[Assignment]:
Reproduce, exactly and in full, only the lines below from the one containing "BAD QRESYNC not" through the one containing "Definition selectVerb (writable".
┄┄┄┄┄┄
Definition cmdList (cmd : ParsedCommand) (verb : jsstr) : Handler :=
  let isList := verb === js "LIST" in
  match listPrefix isList (args cmd) with
  | inr why => badVerb (tag cmd) verb why
  | inl (select, at_) =>
      let ref := textArg cmd at_ in
      let patArg := args cmd !! S at_ in
      let rest := drop (2 + at_) (args cmd) in
      match ref, listPatterns isList patArg with
      | Some ref, Some patterns =>
          match listReturn isList rest with
          | inr why => badVerb (tag cmd) verb why
          | inl (status, returnSubscribed) =>
              let extended := (0 <? at_)%nat || match patArg with Some (VList _) => true | _ => false end || negb (bool_decide (rest = [])) in
              if negb extended && bool_decide (patterns = [[]]) then
                fun s => (s, [AReply (js "* " ++ verb ++ js " (\Noselect) " ++ delimiterText ++ [SP; 34; 34]); okReply (tag cmd) verb])
              else
                let matchers := map (fun p => normalizeMailboxName (joinListPattern ref p)) (List.filter (fun p => negb (len p =? 0)) patterns) in
                callBackend (match status with Some items => statusListRequest items | None => ListMailboxes false false end)
                  (RList {| lj_tag := tag cmd; lj_verb := verb; lj_select := select; lj_patterns := matchers; lj_status := status;
                            lj_returnSubscribed := returnSubscribed || hasOpt "SUBSCRIBED" select |})
          end
      | _, _ => badVerb (tag cmd) verb "expects reference and pattern"
      end
  end.

(** ** Mailboxes *)

Definition oneArg (cmd : ParsedCommand) : bool := (length (args cmd) =? 1)%nat.

Definition cmdSubscribe (cmd : ParsedCommand) : Handler :=
  match mailboxArg cmd 0 with
  | Some n => if oneArg cmd then callBackend (SetSubscribed n (name cmd === js "SUBSCRIBE")) (RDone (tag cmd) (name cmd))
              else badVerb (tag cmd) (name cmd) "expects mailbox name"
  | None => badVerb (tag cmd) (name cmd) "expects mailbox name"
  end.

Definition cmdCreate (cmd : ParsedCommand) : Handler :=
  match (if oneArg cmd then mailboxArg cmd 0 else None) with
  | None => bad (tag cmd) "CREATE expects mailbox name"
  | Some n =>
      let n := if endsWith1 HIERARCHY_DELIMITER n then removelast n else n in
      if (len n =? 0) || (n === js "INBOX") then say (tag cmd ++ js " NO CREATE invalid mailbox name")
      else callBackend (CreateMailbox n) (RDone (tag cmd) (js "CREATE"))
  end.

Definition cmdDelete (cmd : ParsedCommand) : Handler :=
  match (if oneArg cmd then mailboxArg cmd 0 else None) with
  | None => bad (tag cmd) "DELETE expects mailbox name"
  | Some n =>
      if n === js "INBOX" then say (tag cmd ++ js " NO DELETE INBOX is not allowed")
      else callBackend (DeleteMailbox n) (RDone (tag cmd) (js "DELETE"))
  end.

Definition cmdRename (cmd : ParsedCommand) : Handler :=
  match mailboxArg cmd 0, mailboxArg cmd 1 with
  | Some f, Some t =>
      if (length (args cmd) =? 2)%nat then
        if t === js "INBOX" then say (tag cmd ++ js " NO RENAME destination INBOX is not allowed")
        else callBackend (RenameMailbox f t) (RDone (tag cmd) (js "RENAME"))
      else bad (tag cmd) "RENAME expects source and destination"
  | _, _ => bad (tag cmd) "RENAME expects source and destination"
  end.

Definition cmdGetAcl (cmd : ParsedCommand) : Handler :=
  match (if oneArg cmd then mailboxArg cmd 0 else None) with
  | None => bad (tag cmd) "GETACL expects mailbox name"
  | Some n => callBackend (GetAcl n) (RGetAcl (tag cmd))
  end.

Definition cmdSetAcl (cmd : ParsedCommand) : Handler :=
  match mailboxArg cmd 0, textArg cmd 1, textArg cmd 2 with
  | Some n, Some i, Some r =>
      if (length (args cmd) =? 3)%nat then callBackend (SetAcl n i r) (RDone (tag cmd) (js "SETACL"))
      else bad (tag cmd) "SETACL expects mailbox identifier rights"
  | _, _, _ => bad (tag cmd) "SETACL expects mailbox identifier rights"
  end.

Definition cmdDeleteAcl (cmd : ParsedCommand) : Handler :=
  match mailboxArg cmd 0, textArg cmd 1 with
  | Some n, Some i =>
      if (length (args cmd) =? 2)%nat then callBackend (DeleteAcl n i) (RDone (tag cmd) (js "DELETEACL"))
      else bad (tag cmd) "DELETEACL expects mailbox identifier"
  | _, _ => bad (tag cmd) "DELETEACL expects mailbox identifier"
  end.

Definition cmdListRights (cmd : ParsedCommand) : Handler :=
  match mailboxArg cmd 0, textArg cmd 1 with
  | Some n, Some i =>
      if (length (args cmd) =? 2)%nat then callBackend (ListRights n i) (RListRights (tag cmd))
      else bad (tag cmd) "LISTRIGHTS expects mailbox identifier"
  | _, _ => bad (tag cmd) "LISTRIGHTS expects mailbox identifier"
  end.

Definition cmdMyRights (cmd : ParsedCommand) : Handler :=
  match (if oneArg cmd then mailboxArg cmd 0 else None) with
  | None => bad (tag cmd) "MYRIGHTS expects mailbox name"
  | Some n => callBackend (MyRights n) (RMyRights (tag cmd))
  end.

Definition cmdStatus (cmd : ParsedCommand) : Handler :=
  match mailboxArg cmd 0, args cmd with
  | Some n, [_; VList items] =>
      match statusLoop items [] with
      | inr why => bad (tag cmd) why
      | inl [] => bad (tag cmd) "empty STATUS item list"
      | inl wanted => callBackend (statusListRequest wanted) (RStatus (tag cmd) n wanted)
      end
  | _, _ => bad (tag cmd) "STATUS expects mailbox name and item list"
  end.

Definition statusResume (tag mailbox : jsstr) (wanted : list jsstr) (res : ImapBackendResponse) : list ImapAction :=
  match res with
  | Mailboxes ms =>
      match List.find (fun m => m_name m === mailbox) ms with
      | None => [AReply (tag ++ js " NO [NONEXISTENT] STATUS no such mailbox")]
      | Some m => if isReadable m then [statusLine m wanted; okReply tag (js "STATUS")]
                  else [AReply (tag ++ js " NO [NOPERM] STATUS no read access")]
      end
  | _ => [unexpected tag (js "STATUS") res]
  end.

(** ** QUOTA *)

Definition QUOTA_ROOT : jsstr := [].

Definition cmdGetQuota (cmd : ParsedCommand) (verb : jsstr) : Handler :=
  match (if oneArg cmd then mailboxArg cmd 0 else None) with
  | None => badVerb (tag cmd) verb "expects one argument"
  | Some n =>
      if (verb === js "GETQUOTA") && negb (n === QUOTA_ROOT) then say (tag cmd ++ js " NO [NONEXISTENT] no such quota root")
      else callBackend GetQuota (RQuota (tag cmd) verb n)
  end.

Definition quotaResources (used limit : Z) : jsstr :=
  if limit <=? 0 then [] else js "STORAGE " ++ numToString (kib used) ++ [SP] ++ numToString (kib limit).

Definition quotaResume (tag verb mailbox : jsstr) (res : ImapBackendResponse) : list ImapAction :=
  match res with
  | Quota used limit _ =>
      (if verb === js "GETQUOTAROOT" then [AReply (js "* QUOTAROOT " ++ quoteMailboxName mailbox ++ [SP] ++ quoteMailboxName QUOTA_ROOT)] else [])
      ++ [AReply (js "* QUOTA " ++ quoteMailboxName QUOTA_ROOT ++ js " (" ++ quotaResources used limit ++ js ")"); okReply tag verb]
  | _ => [unexpected tag verb res]
  end.

(** ** SELECT and EXAMINE *)

Definition digitText (o : option jsstr) : option JsNum := t ← o; if isDigits t then Some (jsNumber t) else None.

Definition qresyncOf (items : list ImapValue) : option Qresync :=
  match digitText (textOr items 0), digitText (textOr items 1) with
  | Some uv, Some ms =>
      let known := match items !! 2%nat with Some v => valueText v | None => None end in
      Some {| q_uidvalidity := uv; q_modseq := ms; q_known := match known with Some t => parseSequenceSet t | None => None end |}
  | _, _ => None
  end.

(** The parameters of SELECT; CONDSTORE takes effect at once. *)
Fixpoint selectParams (tag verb : jsstr) (items : list ImapValue) (q : option Qresync) (s : Imap) : Imap * (option Qresync + jsstr) :=
  match items with
  | [] => (s, inl q)
  | it :: r =>
      let p := toUpperCase <$> valueText it in
      if isText p "CONDSTORE" then selectParams tag verb r q (enable "CONDSTORE" s)
      else if isText p "QRESYNC" then
        if hasEnabled "QRESYNC" s then
          match r with
          | VList qs :: r' =>
              match qresyncOf qs with
              | Some q => selectParams tag verb r' (Some q) s
              | None => (s, inr (tag ++ js " BAD invalid QRESYNC parameters"))
              end
          | _ => (s, inr (tag ++ js " BAD invalid QRESYNC parameters"))
          end
        else (s, inr (tag ++ js " BAD QRESYNC not enabled"))
      else (s, inr (tag ++ js " BAD unknown " ++ verb ++ js " parameter"))
  end.

Definition selectVerb (writable : bool) : jsstr := if writable then js "SELECT" else js "EXAMINE".

Definition cmdSelect (cmd : ParsedCommand) (writable : bool) : Handler := fun s =>
  let verb := selectVerb writable in
  match mailboxArg cmd 0 with
  | Some n =>
      if (2 <? length (args cmd))%nat then badVerb (tag cmd) verb "expects mailbox name" s
      else
        match args cmd !! 1%nat with
        | Some (VList items) =>
            match selectParams (tag cmd) verb items None s with
            | (s, inr line) => say line s
            | (s, inl q) => callBackend (SelectMailbox n) (RSelect (tag cmd) writable q) (leaveSelected s)
            end
        | Some _ => badVerb (tag cmd) verb "invalid parameters" s
        | None => callBackend (SelectMailbox n) (RSelect (tag cmd) writable None) (leaveSelected s)
        end
  | None => badVerb (tag cmd) verb "expects mailbox name" s
  end.

(** The view of a mailbox that was just opened. *)
Definition viewOf (writable : bool) (m : ImapMailbox) (us : list Z) (keywords : list jsstr) : SelectedView :=
  {| v_name := m_name m; readWrite := writable; v_uidvalidity := m_uidvalidity m; uids := us;
     v_uidnext := Z.max (m_uidnext m) (default 0 (last us) + 1); announcedKeywords := setOf keywords; lastSyncModseq := m_highestmodseq m |}.

Definition selectLines (rev2 writable : bool) (m : ImapMailbox) (us : list Z) (firstUnseen : option Z) (keywords : list jsstr) : list ImapAction :=
  [AReply (flagsLine keywords); AReply (js "* " ++ numToString (len us) ++ js " EXISTS")]
  ++ (if rev2 then [] else [AReply (js "* 0 RECENT")])
  ++ [AReply (js "* OK [UIDVALIDITY " ++ numToString (m_uidvalidity m) ++ js "] UIDs valid")]
  ++ (match m_mailboxId m with Some i => [AReply (js "* OK [MAILBOXID (" ++ i ++ js ")] object id")] | None => [] end)
  ++ [AReply (js "* OK [UIDNEXT " ++ numToString (m_uidnext m) ++ js "] predicted next UID");
      AReply (js "* OK [HIGHESTMODSEQ " ++ numToString (m_highestmodseq m) ++ js "] modseq");
      AReply (if writable then js "* OK [PERMANENTFLAGS (\Answered \Flagged \Deleted \Seen \Draft \*)] flags" else js "* OK [PERMANENTFLAGS ()] read-only")]
  ++ (match firstUnseen with
      | Some n => if rev2 then [] else [AReply (js "* OK [UNSEEN " ++ numToString n ++ js "] first unseen")]
      | None => []
      end).

Definition numIs (n : JsNum) (z : Z) : bool := match n with NumInt k => k =? z | _ => false end.

Definition selectResume (tag : jsstr) (writable : bool) (q : option Qresync) (res : ImapBackendResponse) : Handler := fun s =>
  let verb := selectVerb writable in
  match res with
  | Selected m us firstUnseen keywords =>
      let keywords := default [] keywords in
      let s := s <| selected := Some (viewOf writable m us keywords) |> <| state := SelectedState |> <| savedSearch := [] |> in
      let lines := selectLines (hasEnabled "IMAP4rev2" s) writable m us firstUnseen keywords in
      let tagged := tag ++ js " OK [" ++ (if writable then js "READ-WRITE" else js "READ-ONLY") ++ js "] " ++ verb ++ js " completed" in
      match q with
      | Some q =>
          if numIs (q_uidvalidity q) (m_uidvalidity m) then
            andThen (fun s => (s, lines)) (callBackend (SyncSince (m_name m) (q_modseq q) (q_known q) false) (RSelectSync tagged)) s
          else (s, lines ++ [AReply tagged])
      | None => (s, lines ++ [AReply tagged])
      end
  | _ => (s, [unexpected tag verb res])
  end.

Definition flagsText (flags : list jsstr) : jsstr := js "FLAGS (" ++ joinWith [SP] flags ++ js ")".

Definition earlierLine (us : list Z) : list ImapAction :=
  match us with [] => [] | _ => [AReply (js "* VANISHED (EARLIER) " ++ formatUidSet us)] end.

(** The changes of the messages that are in the view. *)
Fixpoint changedLines (withModseq : bool) (changed : list Changed) : Handler := fun s =>
  match changed with
  | [] => (s, [])
  | c :: r =>
      let n := match selected s with Some v => seqOf (c_uid c) v | None => 0 end in
      if 0 <? n then
        andThen (ensureFlagsAnnounced (c_flags c))
          (andThen (say (js "* " ++ numToString n ++ js " FETCH (UID " ++ numToString (c_uid c) ++ [SP] ++ flagsText (c_flags c)
                         ++ (if withModseq then js " MODSEQ (" ++ numToString (c_modseq c) ++ js ")" else []) ++ js ")"))
             (changedLines withModseq r)) s
      else changedLines withModseq r s
  end.
Definition call (c : Call) s : option (Imap * list ImapAction) :=
  match c with
  | CFeed chunk => Some (feed cfg chunk s)
  | CBackend res => backendResult cfg res s
  | CKeys keys => scramKeysResult keys s
  | CVerdict ok => authResult cfg ok s
  | CTls => Some (tlsEstablished s, [])
  | CTick => Some (idleTick s)
  end.

(** The steps that come from outside. *)
Definition answer (l : Label) : option Call :=
  match l with
  | LBackend res => Some (CBackend res)
  | LKeys keys => Some (CKeys keys)
  | LVerdict ok => Some (CVerdict ok)
  | LTls => Some CTls
  | LTick => Some CTick
  | LChunk chunk => Some (CFeed chunk)
  | _ => None
  end.

Lemma steps_events evs : forall s, closed s = false -> exists tr,
  Steps s tr (handleEvents cfg evs s).1 /\ said tr = (handleEvents cfg evs s).2 /\ omap (answer ∘ fst) tr = [].
Proof.
  induction evs as [|ev r IH]; intros s Hcl; cbn [handleEvents]; [exists []; split_and!; [constructor | done | done]|].
  destruct (handleReaderEvent cfg ev s) as [s1 a] eqn:E.
  assert (H1 : micro (LEvent ev) s = Some (s1, a)) by (cbn; by rewrite Hcl, E).
  destruct (closed s1) eqn:Hcl1; [exists [(LEvent ev, a)]; split_and!; [by apply steps_one | apply app_nil_r | done]|].
  destruct (IH s1 Hcl1) as (tr & H2 & Hsaid & Hans). destruct (handleEvents cfg r s1) as [s2 b]. cbn in *.
  exists ((LEvent ev, a) :: tr). split_and!; [by eapply steps_cons | cbn; by rewrite <- Hsaid | done].
Qed.
Lemma removalIndices_sorted us l : NoDup us -> StronglySorted (fun i j => (j < i)%nat) (removalIndices us l).
Proof.
  intros Hn. unfold removalIndices. set (idx := omap _ us).
  assert (Hd : NoDup idx).
  { unfold idx. clear -Hn. induction Hn as [|u us Hu Hn IH]; [constructor|]. cbn. destruct (uidIndex u l) as [i|] eqn:E; [|done]. constructor; [|done].
    intros (w & Hw & Ew)%list_elem_of_omap. apply uidIndex_lookup in E, Ew. assert (u = w) as -> by congruence. done. }
  assert (Ha : Ascending (map Z.opp (sortBy Z.opp (map Z.of_nat idx)))).
  { apply (sorted_lt Z.opp); [apply sortBy_sorted|]. apply (NoDup_fmap_2 Z.opp). rewrite sortBy_perm. by apply (NoDup_fmap_2 Z.of_nat). }
  assert (Hp : Forall (Z.le 0) (sortBy Z.opp (map Z.of_nat idx))).
  { rewrite sortBy_perm. apply Forall_forall. intros z Hz. apply list_elem_of_fmap in Hz as (k & -> & _). lia. }
  change (fun i => - i) with Z.opp. induction (sortBy Z.opp _) as [|z r IH]; [constructor|]. cbn in *. inversion Ha as [|? ? Ha' Hf]; subst. apply Forall_cons in Hp as [Hz Hp].
  constructor; [auto|]. apply Forall_forall. intros k Hk. apply list_elem_of_fmap in Hk as (y & -> & Hy). rewrite Forall_forall in Hf, Hp.
  specialize (Hf (- y) ltac:(by apply list_elem_of_fmap_2)). specialize (Hp y Hy). lia.
Qed.
(** * onClickOutside: a shallow embedding of the outside-click detector

    Source: [packages/core/onClickOutside/index.ts].

    The detector is event-driven, stateful glue code.  It is embedded here
    with explicit state passing over a [World] that holds

    - the module-level flag [_iOSWorkaround],
    - one closure environment ([Frame]) per call of [onClickOutside] that
      got past the window check, holding the destructured options and the
      two mutable locals [shouldListen] and [stopDragListener],
    - the listeners registered on windows, in registration order,
    - the queue of pending [setTimeout(..., 0)] callbacks,
    - the log of handler invocations.

    Closures are defunctionalised: a callback is a code label together with
    the index of the frame it closes over.  DOM nodes, windows and element
    references are identified by natural numbers; [===] on nodes is
    equality of identifiers.  Pointer coordinates and [detail] are integers.

    What the function imports from elsewhere in the repository is not part
    of the sources at hand.  [unrefElement] and the document are read from
    an [Env] that every step of the event loop supplies afresh, since the
    element behind a reference may change between events; [isIOS] and
    [defaultWindow] are the fields of a [Platform]; [useEventListener] is
    modelled from its description.  [toValue], the other source at hand, is
    what [unrefElement] unwraps a reference with; the detector never calls
    it directly.  The user's handler is opaque: a call of it is recorded in
    the log and has no other effect on the world.

    One call in the detector can throw on data the caller supplies:
    [document.querySelectorAll] on an ignore entry that is not a valid
    selector.  The exception ends the listener it is raised in, with the
    effects that listener had up to there; the browser reports it and goes
    on with the next listener of the dispatch.

    The file has four parts: the embedding and the definitions the
    statements use, the lemmas about the embedding, the claims C1 to C10
    in order, and further properties X1 to X16 of the same code. *)

From Stdlib Require Import ZArith List Bool String Lia.
From stdpp Require Import base list.
Import ListNotations.

(** ** DOM and reactivity data *)

Definition Node := nat.
Definition Win := nat.
Definition Ref := nat.

Inductive EventType := click | pointerdown | pointermove | blur.

#[global] Instance EventType_eq_dec : EqDecision EventType.
Proof. solve_decision. Defined.

Record Event := mkEvent {
  ev_type : EventType;
  ev_target : option Node;      (* event.target *)
  composedPath : list Node;     (* event.composedPath() *)
  detail : Z;                   (* event.detail *)
  ev_x : Z;                     (* event.x *)
  ev_y : Z                      (* event.y *)
}.
Lemma delete_event_store_ok event_id st :
  store_ok (docs st) → store_ok (store_of (serve (delete_event event_id) st)).
Proof.
  intros Hok. unfold store_of, serve.
  destruct (docs st !! event_id) as [e|] eqn:He.
  - rewrite (delete_event_found _ _ e) by done. cbn. by apply store_ok_delete.
  - rewrite delete_event_absent by done. cbn. done.
Qed.

Lemma get_event_store event_id st :
  store_of (serve (get_event event_id) st) = docs st.
Proof.
  unfold store_of, serve. destruct (docs st !! event_id) as [e|] eqn:He.
  - by rewrite (get_event_found _ _ e).
  - by rewrite get_event_absent.
Qed.

Lemma get_events_store st : store_of (serve get_events st) = docs st.
Proof. reflexivity. Qed.

(** ** Claims C4, C9, C10: creating with and without an id *)

(** C4. A create that names, in [id], a document already in the store is
    answered 409 as soon as its required fields pass validation (400
    otherwise), and in either case the store keeps the documents it had, the
    one with that id included. *)
Theorem create_event_existing_id_409 (m : gmap string json) (s : string)
    (e : Event) (st : cstate) :
  store_ok (docs st) →
  m !! "id" = Some (JStr s) →
  docs st !! s = Some e →
  (serve (create_event (JObj m)) st).1 =
    (if valid_payload m
     then (JsonError "Event with this ID already exists", 409)
     else (JsonError "Missing required fields: name, date, description", 400))
  ∧ store_of (serve (create_event (JObj m)) st) = docs st
  ∧ store_of (serve (create_event (JObj m)) st) !! s = Some e.
Proof.
  intros [H0 _] Hid He.
  assert (Hs : truthy (JStr s) = true).
  { apply truthy_str. intros ->. congruence. }
  unfold store_of, serve. destruct (valid_payload m) eqn:Hv.
  - rewrite create_event_valid by done. cbv zeta.
    unfold assigned_id. rewrite Hid. cbn [from_option id]. rewrite Hs, He.
    cbn. unfold after_scan. rewrite Hid. cbn [from_option id]. rewrite Hs. done.
  - unfold create_event.
    rewrite (bind_ok _ _ _ _ _ (missing_fields_obj m st)), Hv. cbn. done.
Qed.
┄┄┄┄┄┄
[Written response]:
        else (s, inr (tag ++ js " BAD QRESYNC not enabled"))
      else (s, inr (tag ++ js " BAD unknown " ++ verb ++ js " parameter"))
  end.

Definition selectVerb (writable : bool) : jsstr := if writable then js "SELECT" else js "EXAMINE".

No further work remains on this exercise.